Shakey’s Pizza Asia Ventures Inc., the listed pizza restaurant chain led by the Po family, said it incurred a net loss of P247 million from the previous year’s income of P865.23 million.
The company said it incurred losses for most of 2020, but it posted an income of P215 million in the fourth quarter. However, this was not enough to offset the losses it incurred during the previous three quarters.
“2020 was obviously a one-of-a kind year amidst the Covid-19 pandemic and the restaurant industry was one of the hardest hit. Nonetheless, despite our net loss for the year, we’ve managed to pull through with positive cash flows, improved cost structures, and greater ability to address off-premise demand thanks to the gallant efforts of our team and the numerous business innovations we’ve been put into place,” Vicente Gregorio, the company’s president and CEO, said.
The company’s business was heavily affected by the series of lockdown measures, which at its peak in March through May, forced the temporary closure of 91 percent of its store network.
When quarantine measures eased, store traffic inched up slowly during the second half of 2020, but it still booked a loss of P171.95 million for the third quarter.
For the fourth quarter, however, the company’s systemwide sales reached P1.8 billion, a growth of 33 percent from the third quarter due to the seasonal holiday pick-up, increased dine-in sales, as well as a resilient delivery and carry-out business.

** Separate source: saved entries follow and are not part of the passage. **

Lemma valid_preconditions_kind seen items p : valid_preconditions seen items = true -> p ∈ items ->
  nul_free (pre_Kind p) = true /\ 1 <= pre_Revision p.
Proof.
  revert seen. induction items as [|q items IH]; intros seen Hv Hin; [by apply elem_of_nil in Hin|].
  cbn in Hv. bool_prop. apply elem_of_cons in Hin as [->|Hin]; [|by eapply IH]. split; [|done].
  unfold validateEntityID in *. destruct (known_kind (pre_Kind q)) eqn:E; [|discriminate].
  unfold known_kind in E. apply bool_decide_eq_true in E.
  repeat (apply elem_of_cons in E as [->|E]; [done|]). by apply elem_of_nil in E.
Qed.

Lemma validateNormalizationInput_preconditions `{Platform} input : validateNormalizationInput input = Ok tt ->
  valid_preconditions ∅ (pi_Preconditions (in_Input input)) = true.
Proof.
  intros Hv. unfold validateNormalizationInput, validateEditProposeInput in Hv. outcome_inv. done.
Qed.

(** C2: Optimistic concurrency.  An entity that
    exists is written only when the request names, as a precondition, exactly
    the revision it is stored at, and it is written at the next revision; an
    entity that does not exist is written at revision one.  The recorded change
    says the same. *)
Theorem proposal_concurrency `{Platform} input p o : input_ok input -> NormalizeEditProposal input = Ok p -> o ∈ p_Operations p ->
  match stored input (op_key o) with
  | Some old =>
      mkPrecondition (op_kind o) (op_id o) (op_revision old) ∈ p_Preconditions p /\
      op_revision o = op_revision old + 1 /\
      mkChange (op_kind o) (op_id o) (Some (op_revision old)) (op_revision o) (op_tombstoned o) ∈ p_Changes p
  | None =>
      op_revision o = 1 /\ mkChange (op_kind o) (op_id o) None 1 (op_tombstoned o) ∈ p_Changes p
  end.
Proof.
  intros Hin Hp Ho. destruct (NormalizeEditProposal_run _ _ Hin Hp) as
    (b & m & n & parents & tracks & Hv & Hb & _ & _ & _ & Hj & _ & _ & _ & _ & _ & _ & _ & _ & Hops & _ & Hch & _).
  pose proof (newEditNormalizer_run _ _ Hb) as (_ & Hcond & He & _). rewrite Hops in Ho.
  destruct (Forall3_elem_l _ _ _ _ _ (j_entries _ _ Hj) Ho) as (i & c & _ & Hc & _ & Hkind & Hid & Hafter & Hto & Hrest).
  assert (Hcin : c ∈ p_Changes p) by (rewrite Hch, sort_by2_perm; set_solver).
  destruct c as [kind id before after dead]. cbn in *. subst kind id after dead. rewrite He in Hrest.
  destruct (stored input (op_key o)) as [old|].
  - destruct Hrest as (-> & Hrev & _ & Hpre). split; [|done].
    rewrite Hcond in Hpre. apply condition_map_elem in Hpre as (q & Hq & Hkey & Hqr).
    destruct (valid_preconditions_kind _ _ _ (validateNormalizationInput_preconditions _ Hv) Hq) as [Hnul _].
    apply (key_text_inj (pre_Kind q, pre_ID q) (op_key o)) in Hkey as [= <- <-]; [|done|apply op_kind_nul_free].
    assert (Hpp : p_Preconditions p = sort_by2 pre_Kind pre_ID (pi_Preconditions (in_Input input))).
    { unfold NormalizeEditProposal in Hp. outcome_inv. destruct v1. by simplify_eq. }
    rewrite Hpp, sort_by2_perm, <- Hqr. by destruct q.
  - destruct Hrest as (-> & Hrev & _). rewrite Hrev in *. done.
Qed.

Lemma proposal_concurrency_witness :
  mkPrecondition EntityClip (sample_id "30") 1 ∈ p_Preconditions sample_proposal.
Proof.
  pose proof (@proposal_concurrency sample_platform _ _ _ sample_input_ok sample_normalizes sample_split_recorded) as H.
  rewrite sample_split_stored in H. exact (proj1 H).
Defined.

(** ** The edited timeline *)

(** The edited store is the last normalizer's entities. *)
Lemma replay_journal b n input : journal b n -> (forall k, entity b k = stored input k) ->
  forall k, replay (stored input) (n_operations n) k = entity n k.
Proof. intros Hj He k. by rewrite replay_find, (j_entity _ _ Hj), He. Qed.

Definition edited (input : NormalizeEditInput) (p : EditProposal) : store := replay (stored input) (p_Operations p).

(** The stored timeline the caller loads is sound, and the request's times fit
    their types. *)
Record timeline_ok (input : NormalizeEditInput) : Prop := mkTimelineOk {
  timeline_media : media_ok (in_State input);
  timeline_times : Forall times_typed (pi_Operations (in_Input input));
  timeline_clips : forall id c, st_Clips (in_State input) !! id = Some c -> clip_wf (in_State input) c }.

(** The clips of the edited project, as a map *)
Lemma edited_clips `{Platform} input p : input_ok input -> timeline_ok input -> NormalizeEditProposal input = Ok p ->
  exists b m n, newEditNormalizer input = Ok b /\ journal b m /\ journal b n /\ same_timeline m n /\
    n_input m = input /\ clips_wf m /\ p_Operations p = n_operations n /\
    validateClipOverlaps m = Ok (tt, m) /\ validateLinkGroups m = Ok (tt, m) /\ validateCaptionOverlaps m = Ok (tt, m) /\
    (forall k, edited input p k = entity n k).
Proof.
  intros Hin [Hmedia Htimes Hclips] Hp. destruct (NormalizeEditProposal_run _ _ Hin Hp) as
    (b & m & n & parents & tracks & Hv & Hb & Hok & Hent & Hjm & Hj & _ & Hsame & HG & HC & HK & _ & _ & _ & Hops & _).
  pose proof (newEditNormalizer_run _ _ Hb) as (Hi & _ & He & _ & _ & _ & Hc & _).
  exists b, m, n. split; [done|]. do 3 (split; [done|]). destruct (j_request _ _ Hjm) as (Him & _).
  split; [congruence|]. split.
  - eapply normalizeEntityOperations_keeps; [| | |exact Hent]; rewrite ?Hi; [done| |].
    + apply Forall_and. split; [done|by apply validated_operations].
    + intros id c Hcl. rewrite Hc in Hcl. rewrite Hi. split; [|by eapply Hclips].
      assert (stored input (EntityClip, id) = Some (PutClip c)) as Hs by (rewrite <- He, entity_clip, Hc, Hcl; done).
      by destruct (input_keyed _ Hin _ _ Hs) as [[= Hid] _].
  - do 4 (split; [done|]). intros k. unfold edited. rewrite Hops. by eapply replay_journal.
Qed.

(** C4: Every clip of the edited project is sound when every stored clip is: it
    plays a stretch that its source stream covers, at the same duration on its
    track, on a track of the stream's kind, from a start that is not negative. *)
Theorem proposal_clips_sound `{Platform} input p id c : input_ok input -> timeline_ok input ->
  NormalizeEditProposal input = Ok p -> edited input p (EntityClip, id) = Some (PutClip c) ->
  clip_ID c = id /\ clip_wf (in_State input) c.
Proof.
  intros Hin Ht Hp Hc. destruct (edited_clips _ _ Hin Ht Hp) as
    (b & m & n & _ & _ & _ & (Hclips & _) & Hi & Hw & _ & _ & _ & _ & Hed).
  rewrite Hed, entity_clip, Hclips in Hc. apply fmap_Some in Hc as (c' & Hc & [= <-]). rewrite <- Hi. by apply Hw.
Qed.

Lemma small_range start duration : 0 <= start <= 1000 -> 1 <= duration <= 1000 -> range_typed (seconds start duration).
Proof. intros. split; split; cbn; unfold MinInt64, MaxInt64, MinInt32, MaxInt32; lia. Qed.

(** A clip whose ranges pass the checks of the normalizer *)
Lemma clip_wf_intro s c track stream :
  range_typed (clip_SourceRange c) -> range_typed (clip_TimelineRange c) -> descriptor_typed (stream_Descriptor stream) ->
  st_Tracks s !! clip_TrackID c = Some track -> st_SourceStreams s !! clip_SourceStreamID c = Some stream ->
  trackAcceptsStream track stream = true -> sourceRangeWithin (clip_SourceRange c) (stream_Descriptor stream) = true ->
  tr_Duration (clip_SourceRange c) = tr_Duration (clip_TimelineRange c) ->
  valid_time (tr_Start (clip_TimelineRange c)) = true -> IsNegative (tr_Start (clip_TimelineRange c)) = false -> clip_wf s c.
Proof.
  intros Ts [Tt _] Td Ht Hs Ha Hw Hd Hv Hn. destruct (sourceRangeWithin_ok _ _ Ts Td Hw) as [R C].
  pose proof (valid_time_ok _ Tt Hv) as V. destruct (range_span _ R) as (_ & Vd & P). rewrite Hd in Vd, P.
  split; [exact R|split; [exact V|split; [exact Vd|exact P]]|exact Hd|apply nonnegative_Q; assumption|]. exists track, stream. auto.
Qed.

Lemma sample_descriptor_typed : descriptor_typed (stream_Descriptor sample_stream).
Proof. split; [exact I|]. split; cbn; unfold MinInt64, MaxInt64, MinInt32, MaxInt32; lia. Qed.

Lemma sample_clip_wf tail start duration : 0 <= start <= 1000 -> 1 <= duration <= 1000 ->
  sourceRangeWithin (seconds start duration) (stream_Descriptor sample_stream) = true -> valid_time (mkTime start 1) = true ->
  clip_wf sample_state (sample_clip tail start duration).
Proof.
  intros Hs Hd Hw Hv. apply (clip_wf_intro _ _ sample_track sample_stream);
    [by apply small_range|by apply small_range|apply sample_descriptor_typed|vm_compute; reflexivity..|exact Hw|reflexivity|exact Hv|].
  cbn. unfold IsNegative. cbn. apply Z.ltb_ge. lia.
Qed.

Lemma sample_clips id c : st_Clips sample_state !! id = Some c ->
  c = sample_clip "30" 0 10 \/ c = sample_clip "31" 10 5 \/ c = sample_clip "32" 15 5.
Proof.
  cbn [sample_state st_Clips]. intros Hc. apply lookup_insert_Some in Hc as [[_ <-]|[_ Hc]]; [by left|].
  apply lookup_insert_Some in Hc as [[_ <-]|[_ Hc]]; [by right; left|]. apply lookup_singleton_Some in Hc as [_ <-]. by right; right.
Qed.

Lemma sample_timeline_ok : timeline_ok sample_input.
Proof.
  split; [split|..].
  - cbn [sample_input in_State sample_state st_Tracks]. intros id t Ht. apply lookup_insert_Some in Ht as [[<- <-]|[_ Ht]]; [done|].
    by apply lookup_singleton_Some in Ht as [<- <-].
  - cbn [sample_input in_State sample_state st_SourceStreams]. intros id t Ht. apply lookup_singleton_Some in Ht as [<- <-].
    split; [done|apply sample_descriptor_typed].
  - cbn [sample_input in_State sample_state st_SourceExcerpts]. intros id e He. by rewrite lookup_empty in He.
  - repeat constructor; cbn; unfold MinInt64, MaxInt64, MinInt32, MaxInt32; lia.
  - intros id c Hc. destruct (sample_clips _ _ Hc) as [->|[->| ->]]; apply sample_clip_wf; (lia || (vm_compute; reflexivity)).
Qed.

For the entire year, the company ended with total sales of P6.6 billion, or just 64 percent of sales in 2019. On a same-store sales basis, excluding the impact of closed stores, sales were down 30 percent year-on-year, it said.
“We are pleased by the improvements we saw towards year-end which gave us the confidence to further invest in future growth, readying ourselves to better compete in the ‘new normal’ while creating jobs amid the Philippines’ tough economic environment,” Gregorio said.
“Moving into 2021, the ability to stay nimble and adapt to the ever-changing environment will be of utmost importance. We are hopeful that dine-in continues to recover this year, but are nonetheless managing the fact that guests will likely continue to need convenient and flexible out-of-store options.”
The company earlier said it will restart a store network expansion strategy that was put on hold last year due to the pandemic. The stores will, however, have smaller footprints and reduced investment requirements relative to traditional brick-and-mortar stores. This ensures payback periods are kept short and return on capital remains high.
The company is also looking to build locations that have the Shakey’s, Peri-Peri Charcoal Chicken and R and B Milk Tea brands in one location to maximize its existing asset base.